Simply Wall St ·  Jan 3, 2023 06:55

UFP Industries' (NASDAQ:UFPI) stock is up by 5.1% over the past three months. Since the market usually pay for a company's long-term financial health, we decided to study the company's fundamentals to see if they could be influencing the market. Particularly, we will be paying attention to UFP Industries' ROE today.

Return on equity or ROE is an important factor to be considered by a shareholder because it tells them how effectively their capital is being reinvested. In short, ROE shows the profit each dollar generates with respect to its shareholder investments.

See our latest analysis for UFP Industries

How Do You Calculate Return On Equity?

ROE can be calculated by using the formula:

Return on Equity = Net Profit (from continuing operations) ÷ Shareholders' Equity

So, based on the above formula, the ROE for UFP Industries is:

29% = US$720m ÷ US$2.5b (Based on the trailing twelve months to September 2022).

The 'return' is the amount earned after tax over the last twelve months. One way to conceptualize this is that for each $1 of shareholders' capital it has, the company made $0.29 in profit.

What Is The Relationship Between ROE And Earnings Growth?

We have already established that ROE serves as an efficient profit-generating gauge for a company's future earnings. Depending on how much of these profits the company reinvests or "retains", and how effectively it does so, we are then able to assess a company's earnings growth potential. Assuming everything else remains unchanged, the higher the ROE and profit retention, the higher the growth rate of a company compared to companies that don't necessarily bear these characteristics.

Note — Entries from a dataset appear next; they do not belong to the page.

(* ===== verification/DispatchProofs.v ===== *)
(** * DispatchProofs: theorems about the dispatcher

    The acknowledgements sent and those still owed are the acknowledged
    commands received, on an execution node ([dispatch_acks]), a management node
    and an iOS host ([role_acks]); the three handlers the dispatcher asks
    first meet the interface this is proved against. *)
From S2P Require Import Prelude GoStrings GoPath ProtoText DevicesConfig DeviceManager WdaJob IosFrames BuildRunner XcodeJob.
From S2P Require Import Session NodeClient Launch Dispatch.
From Stdlib Require Import Ascii.

(** ** The handlers behind the interface *)
Definition new_acks {E} (before after : list (string * E)) : list string := (drop (length before) after).*1.
Lemma new_acks_one {E} (l : list (string * E)) id e : new_acks l (l ++ [(id, e)]) = [id].
Proof. unfold new_acks. by rw drop_app_length. Qed.
Lemma new_acks_none {E} (l : list (string * E)) : new_acks l l = [].
Proof. unfold new_acks. by rw drop_all. Qed.

Definition build_takes (f : nat * BuildRunner.build_payload) : bool :=
  match f.2 with BuildRunner.OtherFrame => false | _ => true end.
Definition build_handle (id : string) (f : nat * BuildRunner.build_payload) (s : BuildRunner.rsys) :
    BuildRunner.rsys * list string * bool :=
  let '(s', handled) := BuildRunner.HandleBuildFrame f.1 id f.2 s in
  (s', new_acks (BuildRunner.r_acks s) (BuildRunner.r_acks s'), handled).
#[export] Program Instance build_acking : AckingHandler BuildRunner.rsys (nat * BuildRunner.build_payload) :=
  {| ah_takes := build_takes; ah_handle := build_handle; ah_spawns _ _ := false; ah_owes _ := false; ah_work _ _ s := (s, []) |}.
Next Obligation.
  intros id [stream p] s. unfold build_handle, BuildRunner.HandleBuildFrame, build_takes. cbn. destruct p as [req|bid|]; cbn.
  - unfold BuildRunner.Start. repeat case_match; simplify_eq; cbn; by rw new_acks_one.
  - unfold BuildRunner.Cancel, BuildRunner.cancel_job. destruct (BuildRunner.r_table s !! bid); cbn; by rw new_acks_one.
  - by rw new_acks_none.
Qed.
Next Obligation. done. Qed.

Definition xcode_takes (p : XcodeJob.xpayload) : bool := match p with XcodeJob.OtherPayload => false | _ => true end.
Definition xcode_handle (id : string) (p : XcodeJob.xpayload) (s : XcodeJob.jsys) : XcodeJob.jsys * list string * bool :=
  let '(s', handled) := XcodeJob.HandleHostToolJobFrame id p s in
  (s', new_acks (XcodeJob.j_acks s) (XcodeJob.j_acks s'), handled).
#[export] Program Instance xcode_acking : AckingHandler XcodeJob.jsys XcodeJob.xpayload :=
  {| ah_takes := xcode_takes; ah_handle := xcode_handle; ah_spawns _ _ := false; ah_owes _ := false; ah_work _ _ s := (s, []) |}.
Next Obligation.
  intros id p s. unfold xcode_handle, XcodeJob.HandleHostToolJobFrame, xcode_takes. destruct p as [req|jid|]; cbn.
  - unfold XcodeJob.Start. repeat case_match; simplify_eq; cbn; by rw new_acks_one.
  - unfold XcodeJob.Cancel, XcodeJob.cancel_xjob. destruct (XcodeJob.j_table s !! jid); cbn; by rw new_acks_one.
  - by rw new_acks_none.
Qed.
Next Obligation. done. Qed.

Definition ios_acked (r : IosFrames.reply) : option string :=
  match r with IosFrames.SendAck id _ | IosFrames.SendConfigAck id _ _ _ => Some id | _ => None end.
Definition ios_takes (f : IosFrames.frame_env * IosFrames.ios_payload) : bool :=
  match f.2 with IosFrames.OtherPayload => false | _ => true end.
Section ios.
Context `{!MapRange DeviceManager.managedDevice} (mc : DeviceManager.ManagerConfig) (cal : DeviceManager.calendar).
Definition ios_full (id : string) (f : IosFrames.frame_env * IosFrames.ios_payload) (s : IosFrames.FrameHandler) :
    IosFrames.FrameHandler * list string * bool :=
  let '(s', replies, handled) := IosFrames.HandleIosFrame mc cal f.1 s id f.2 in (s', omap ios_acked replies, handled).
(** what HandleIosFrame leaves to a goroutine once there is a device manager *)
Definition ios_spawns (f : IosFrames.frame_env * IosFrames.ios_payload) (s : IosFrames.FrameHandler) : bool :=
  match f.2, IosFrames.fh_manager s with
  | IosFrames.IosDiscover _, Some _ | IosFrames.IosClaimDevice _, Some _ | IosFrames.IosReleaseDevice _, Some _
  | IosFrames.IosConfigureDevice _, Some _ | IosFrames.IosRunnerControl _, Some _ => true
  | _, _ => false
  end.
(** the scan of a discovery is acknowledged before it starts *)
Definition ios_owes (f : IosFrames.frame_env * IosFrames.ios_payload) : bool :=
  match f.2 with
  | IosFrames.IosClaimDevice _ | IosFrames.IosReleaseDevice _ | IosFrames.IosConfigureDevice _ | IosFrames.IosRunnerControl _ => true
  | _ => false
  end.
Definition ios_handle (id : string) (f : IosFrames.frame_env * IosFrames.ios_payload) (s : IosFrames.FrameHandler) :
    IosFrames.FrameHandler * list string * bool :=
  if ios_spawns f s then (s, if ios_owes f then [] else [id], true) else ios_full id f s.
Definition ios_work (id : string) (f : IosFrames.frame_env * IosFrames.ios_payload) (s : IosFrames.FrameHandler) :
    IosFrames.FrameHandler * list string :=
  let '(s', acked, _) := ios_full id f s in (s', if ios_owes f then acked else []).
Program Definition ios_acking : AckingHandler IosFrames.FrameHandler (IosFrames.frame_env * IosFrames.ios_payload) :=
  {| ah_takes := ios_takes; ah_handle := ios_handle; ah_spawns := ios_spawns; ah_owes := ios_owes; ah_work := ios_work |}.
Next Obligation.
  intros id [fe p] s. unfold ios_handle, ios_full, ios_spawns, ios_owes, IosFrames.HandleIosFrame, ios_takes. cbn.
  destruct p, s as [[m|] [jobs|]]; cbn; repeat case_match; simplify_eq; cbn; try done.
Qed.
Next Obligation.
  intros id [fe p] s. unfold ios_work, ios_full, ios_owes, IosFrames.HandleIosFrame. cbn.
  destruct p, s as [[m|] [jobs|]]; cbn; repeat case_match; simplify_eq; cbn; try done.
Qed.
End ios.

A Side By Side comparison of UFP Industries' Earnings Growth And 29% ROE

Firstly, we acknowledge that UFP Industries has a significantly high ROE. Secondly, even when compared to the industry average of 23% the company's ROE is quite impressive. As a result, UFP Industries' exceptional 39% net income growth seen over the past five years, doesn't come as a surprise.

We then compared UFP Industries' net income growth with the industry and we're pleased to see that the company's growth figure is higher when compared with the industry which has a growth rate of 13% in the same period.

past-earnings-growth
NasdaqGS:UFPI Past Earnings Growth January 3rd 2023

The basis for attaching value to a company is, to a great extent, tied to its earnings growth. The investor should try to establish if the expected growth or decline in earnings, whichever the case may be, is priced in. By doing so, they will have an idea if the stock is headed into clear blue waters or if swampy waters await. Is UFPI fairly valued? This infographic on the company's intrinsic value has everything you need to know.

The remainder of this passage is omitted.